AnandTech Storage Bench - The Destroyer

The Destroyer is an extremely long test replicating the access patterns of very IO-intensive desktop usage. A detailed breakdown can be found in this article. Like real-world usage, the drives do get the occasional break that allows for some background garbage collection and flushing caches, but those idle times are limited to 25ms so that it doesn't take all week to run the test. These AnandTech Storage Bench (ATSB) tests do not involve running the actual applications that generated the workloads, so the scores are relatively insensitive to changes in CPU performance and RAM from our new testbed, but the jump to a newer version of Windows and the newer storage drivers can have an impact.

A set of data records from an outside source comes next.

(** ** The operations of the code are runs of steps *)
Variable in_thread : bool.
Variable junk_message : sExeMsg.
Abbreviation exe := (exe (Q := Q) (G := G) (P := P)).
Implicit Types (s : exe) (T : Z).
Definition tasks_kept : relation exe := keeping ExeTaskCb.
Lemma kept_modify (f : exe → exe) : (∀ s, ExeTaskCb (f s) = ExeTaskCb s) → respects tasks_kept (modify f).
Proof. intros Hf s [] s' [= <-]. apply Hf. Qed.
Lemma kept_enable : respects tasks_kept (ExeInterruptEnable (Q := Q) (G := G) (P := P)).
Proof. unfold ExeInterruptEnable. intros s [] s' E. rewrite (bind_Ok _ _ _ _ _ eq_refl) in E. destruct (ExeIntStack s); [done|]. by injection E as <-. Qed.
Lemma kept_free p f : respects tasks_kept (free_partition (Q := Q) (G := G) (P := P) p f).
Proof.
  unfold free_partition. intros s [] s' E. rewrite (bind_Ok _ _ _ _ _ eq_refl) in E. destruct (PMCE_Deallocate_Partition _ _) as [r pl].
  apply bind_Ok_inv in E as ([] & s1 & [= <-] & E). destruct (negb _); [|by injection E as <-]. by injection E as <-.
Qed.
#[local] Hint Resolve kept_enable kept_free : respects.
#[local] Hint Extern 1 (respects tasks_kept (modify _)) => apply kept_modify; reflexivity : respects.
Lemma kept_fault a b : respects tasks_kept (MonFault (Q := Q) (G := G) (P := P) a b).
Proof. unfold MonFault. respects. Qed.
#[local] Hint Resolve kept_fault : respects.
Lemma kept_thread : respects tasks_kept (check_thread (Q := Q) (G := G) (P := P) in_thread).
Proof. unfold check_thread. respects. Qed.
Lemma kept_check p z : respects tasks_kept (check_buffer_mark (Q := Q) (G := G) (P := P) p z).
Proof. unfold check_buffer_mark, ExeFault. respects. Qed.
Lemma kept_disable z : respects tasks_kept (ExeInterruptDisable (Q := Q) (G := G) (P := P) z).
Proof. unfold ExeInterruptDisable. respects. Qed.
Lemma kept_lower : respects tasks_kept (lower_level (Q := Q) (G := G) (P := P)).
Proof. unfold lower_level. respects. Qed.
#[local] Hint Resolve kept_thread kept_check kept_disable kept_lower : respects.
Lemma kept_buffer p : respects tasks_kept (ExeMsgBufferFree (Q := Q) (G := G) (P := P) in_thread p).
Proof. unfold ExeMsgBufferFree. respects. Qed.
(** The control block of [T] is [t]. *)
Definition at_task T t s : Prop := ExeTaskCb s !! T = Some t.
Lemma kept_at {B} T t (m : M exe B) s b s' : respects tasks_kept m → at_task T t s → m s = Ok (b, s') → at_task T t s'.
Proof. intros Hm Ht E%Hm. unfold at_task. by rewrite E. Qed.
Lemma the_task_at {B} T t (f : ExeTaskCbT → M exe B) s : at_task T t s → (the_task T ≫= f) s = f t s.
Proof. intros E. apply bind_Ok. unfold the_task. rewrite (bind_Ok _ _ _ _ _ eq_refl). by rewrite E. Qed.
Lemma put_task_at {B} T t (f : () → M exe B) s b s' : (put_task T t ≫= f) s = Ok (b, s') → ∃ s1, at_task T t s1 ∧ f () s1 = Ok (b, s').
Proof. intros ([] & s1 & [= <-] & E)%bind_Ok_inv. eexists; split; [|exact E]. unfold at_task. cbn. by rewrite lookup_insert_eq. Qed.
Lemma set_events_at T t e s s' : at_task T t s → set_events T e s = Ok ((), s') → at_task T (marked e t) s'.
Proof.
  unfold set_events. intros Ht E. rewrite (the_task_at T t) in E by done. unfold marked. destruct (mark e t) as [r t1] eqn:Em.
  apply put_task_at in E as (s1 & H1 & E). eapply kept_at; [|exact H1|exact E]. unfold CallExeFault. respects.
Qed.
Lemma then_at {A B} T t (m : M exe A) (f : A → M exe B) s b s' : respects tasks_kept m → at_task T t s →
  (m ≫= f) s = Ok (b, s') → ∃ a s1, m s = Ok (a, s1) ∧ at_task T t s1 ∧ f a s1 = Ok (b, s').
Proof. intros Hm Ht (a & s1 & E1 & E2)%bind_Ok_inv. exists a, s1. split_and!; [done|by eapply kept_at|done]. Qed.
(** [ExeMsgSend] without anything in between: the message is posted, counted and marked, or it is not sent. *)
Lemma send_run T t i id p size s r s' : at_task T t s → ExeMsgSend in_thread T i id p size s = Ok (r, s') →
  ∃ t', at_task T t' s' ∧ ∀ ps cs k g sn,
    rtc step (mkConfig t ps cs k g sn) (mkConfig t' ps cs k g (sn ++ if r =? 0 then [(i, mkMsg id size p)] else [])).
Proof.
  intros Ht E. unfold ExeMsgSend in E.
  apply (then_at T t) in E as (? & s1 & _ & Ht1 & E); [|respects|exact Ht].
  apply (then_at T t) in E as (? & s2 & _ & Ht2 & E); [|respects|exact Ht1].
  rewrite (the_task_at T t) in E by done. destruct (post i (mkMsg id size p) t) as [[errCode t1]|] eqn:Ep; [|done].
  erewrite bind_Ok in E by reflexivity. apply put_task_at in E as (s3 & Ht3 & E). destruct (Z.eqb_spec errCode NU_SUCCESS) as [->|Hne].
  - apply (then_at T t1) in E as (? & s4 & _ & Ht4 & E); [|respects|exact Ht3].
    rewrite (the_task_at T t1) in E by done. apply put_task_at in E as (s5 & Ht5 & E).
    apply (then_at T (count i 1 t1)) in E as (? & s6 & _ & Ht6 & E); [|respects|exact Ht5].
    apply bind_Ok_inv in E as ([] & s7 & E7%(set_events_at _ _ _ _ _ Ht6) & E).
    eapply then_at in E as (? & s8 & _ & Ht8 & E); [|respects|exact E7]. injection E as <- <-.
    eexists. split; [exact Ht8|]. intros ps cs k g sn. change (0 =? 0) with true. cbv iota.
    eapply rtc_l; [by eapply step_post|]. eapply rtc_l; [apply (step_count _ [] i ps)|].
    eapply rtc_once. apply (step_mark _ ps [] i cs).
  - apply bind_Ok_inv in E as ([] & s4 & E4 & [= <- <-]).
    assert (∃ t', at_task T t' s4 ∧ ∀ ps cs k g sn, rtc step (mkConfig t1 ps cs k g sn) (mkConfig t' ps cs k g sn)) as (t' & Ht' & Hr).
    { destruct ((T =? EXE_IOP_ID) && (i =? 0)%nat); [destruct p as [p|]|].
      - exists t1. split; [eapply kept_at; [|exact Ht3|exact E4]; respects|done].
      - eexists. split; [by eapply set_events_at|]. intros. rewrite Z.lor_comm. apply rtc_once, step_signal.
      - exists t1. split; [eapply kept_at; [|exact Ht3|exact E4]; respects|done]. }
    exists t'. split; [done|]. intros ps cs k g sn. change (-1 =? 0) with false. cbv iota. rewrite app_nil_r.
    eapply rtc_l; [by eapply step_full|apply Hr].
Qed.
Lemma reminds_run T n : ∀ i t s s', (S n + i = EXE_NUM_MAILBOX)%nat → at_task T t s →
  mfor (remind T) (seq i (S n)) s = Ok ((), s') →
  ∃ t', at_task T t' s' ∧ ∀ ps cs g sn, rtc step (mkConfig t ps cs (Reminds i) g sn) (mkConfig t' ps cs Retrieves g sn).
Proof.
  induction n as [|n IH]; intros i t s s' Hi Ht E; cbn [seq mfor] in E; apply bind_Ok_inv in E as ([] & s1 & E1 & E);
    unfold remind in E1; rewrite (the_task_at T t) in E1 by done; apply bind_Ok_inv in E1 as (k & s2 & E2 & E1);
    (destruct (NumMsgsInQueue t !! i) as [k'|] eqn:Ek; [|done]); injection E2 as <- <-;
    assert (at_task T (if k' =? 0 then t else marked (mailbox_events i) t) s1) as Ht1 by
      (destruct (k' =? 0); [by injection E1 as <-|by eapply set_events_at]).
  - injection E as <-. eexists. split; [exact Ht1|]. intros. eapply rtc_once.
    pose proof (step_remind t ps cs i g sn k' Ek) as Hs. by rewrite decide_True in Hs by lia.
  - destruct (IH (S i) _ _ _ ltac:(lia) Ht1 E) as (t' & Ht' & Hr). exists t'. split; [done|]. intros. eapply rtc_l; [|apply Hr].
    pose proof (step_remind t ps cs i g sn k' Ek) as Hs. by rewrite decide_False in Hs by lia.
Qed.
Definition after_wake (flags : Z) : reader := if Z.land flags EXE_MESSAGE_TYPE =? 0 then Checks else Reads flags 0.
Lemma wait_run T t s r s' : at_task T t s → ExeEventWait T signals EXE_MESSAGE_TYPE NU_SUSPEND s = Ok (r, s') →
  ∃ t', at_task T t' s' ∧ ∀ ps cs g sn,
    rtc step (mkConfig t ps cs Checks g sn) (mkConfig t' ps cs (match r with Some flags => after_wake flags | None => Retrieves end) g sn) ∧
    (r = None → blocked (mkConfig t' ps cs Retrieves g sn)).
Proof.
  intros Ht E. unfold ExeEventWait in E. rewrite (the_task_at T t) in E by done.
  apply bind_Ok_inv in E as ([] & s1 & E1 & E).
  assert (∃ t1, at_task T t1 s1 ∧ ∀ ps cs g sn, rtc step (mkConfig t ps cs Checks g sn) (mkConfig t1 ps cs Retrieves g sn)) as (t1 & Ht1 & H1).
  { pose proof (λ ps cs g sn, step_check t ps cs g sn) as Hc. destruct (NumMsgs t =? 0).
    - injection E1 as <-. exists t. split; [done|]. intros. apply rtc_once, Hc.
    - destruct (reminds_run T 4 0 t s s1 eq_refl Ht E1) as (t1 & Ht1 & H1). exists t1. split; [done|]. intros. eapply rtc_l; [apply Hc|apply H1]. }
  rewrite (the_task_at T t1) in E by done. fold mask in E. pose proof (retrieve_law (EventGroupCb t1) mask) as Hr.
  destruct (EVCE_Retrieve_Events (EventGroupCb t1) mask NU_SUSPEND) as [|ret events gr] eqn:Er.
  - injection E as <- <-. exists t1. split; [done|]. intros. split; [apply H1|done].
  - destruct Hr as (-> & -> & Hne & _). apply put_task_at in E as (s2 & Ht2 & [= <- <-]). eexists. split; [exact Ht2|]. intros. split; [|done].
    eapply rtc_r; [apply H1|]. by eapply step_wake.
Qed.
Lemma read_run T t i flags s m s' : at_task T t s → (i < boxes)%nat → Z.land flags (box_flag i) ≠ 0 →
  ExeMsgRead junk_message T i s = Ok (m, s') →
  ∃ t', at_task T t' s' ∧ ∀ ps cs g sn,
    rtc step (mkConfig t ps cs (Reads flags i) g sn)
      (mkConfig t' ps cs (Reads flags (S i)) (g ++ match m with Some m => [(i, m)] | None => [] end) sn).
Proof.
  intros Ht Hi Hf E. unfold ExeMsgRead in E. rewrite (the_task_at T t) in E by done.
  destruct (fetch i t) as [[[errCode m0] t1]|] eqn:Ef; [|done]. erewrite bind_Ok in E by reflexivity.
  apply put_task_at in E as (s1 & Ht1 & E). pose proof (fetch_spec _ _ _ _ _ Ef) as Hs. destruct (queue i t) as [|x l].
  - destruct Hs as [-> _]. injection E as <- <-. exists t1. split; [done|]. intros. rewrite app_nil_r. eapply rtc_once. by eapply step_empty.
  - destruct Hs as (-> & -> & _). change (NU_SUCCESS =? NU_QUEUE_EMPTY) with false in E. cbv iota in E.
    change (negb (NU_SUCCESS =? NU_SUCCESS)) with false in E. erewrite bind_Ok in E by reflexivity.
    apply (then_at T t1) in E as (? & s2 & _ & Ht2 & E); [|respects|exact Ht1]. rewrite (the_task_at T t1) in E by done.
    apply put_task_at in E as (s3 & Ht3 & E).
    eapply then_at in E as (? & s4 & _ & Ht4 & E); [|respects|exact Ht3]. injection E as <- <-. eexists. split; [exact Ht4|].
    intros. eapply rtc_l; [by eapply step_fetch|]. eapply rtc_once. apply step_uncount.
Qed.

We quantify performance on this test by reporting the drive's average data throughput, the average latency of the I/O operations, and the total energy used by the drive over the course of the test.

ATSB - The Destroyer (Data Rate)

The average data rate from the Crucial P1 on The Destroyer is comparable to other entry-level NVMe drives like the Phison E8-based Kingston A1000 and the Intel 660p. The P1 also roughly matches the average data rate of the Crucial MX500 SATA SSD, while several high-end NVMe drives deliver more than twice the performance.

ATSB - The Destroyer (Average Latency)ATSB - The Destroyer (99th Percentile Latency)

While the average data rate from the Crucial P1 may have been similar to the MX500, the average latency is about twice that of the MX500, and slightly higher than the Intel 660p. The situation is better for the 99th percentile latency, where the Crucial P1 comes close to the MX500 and shows half the 99th percentile latency of the Intel 660p.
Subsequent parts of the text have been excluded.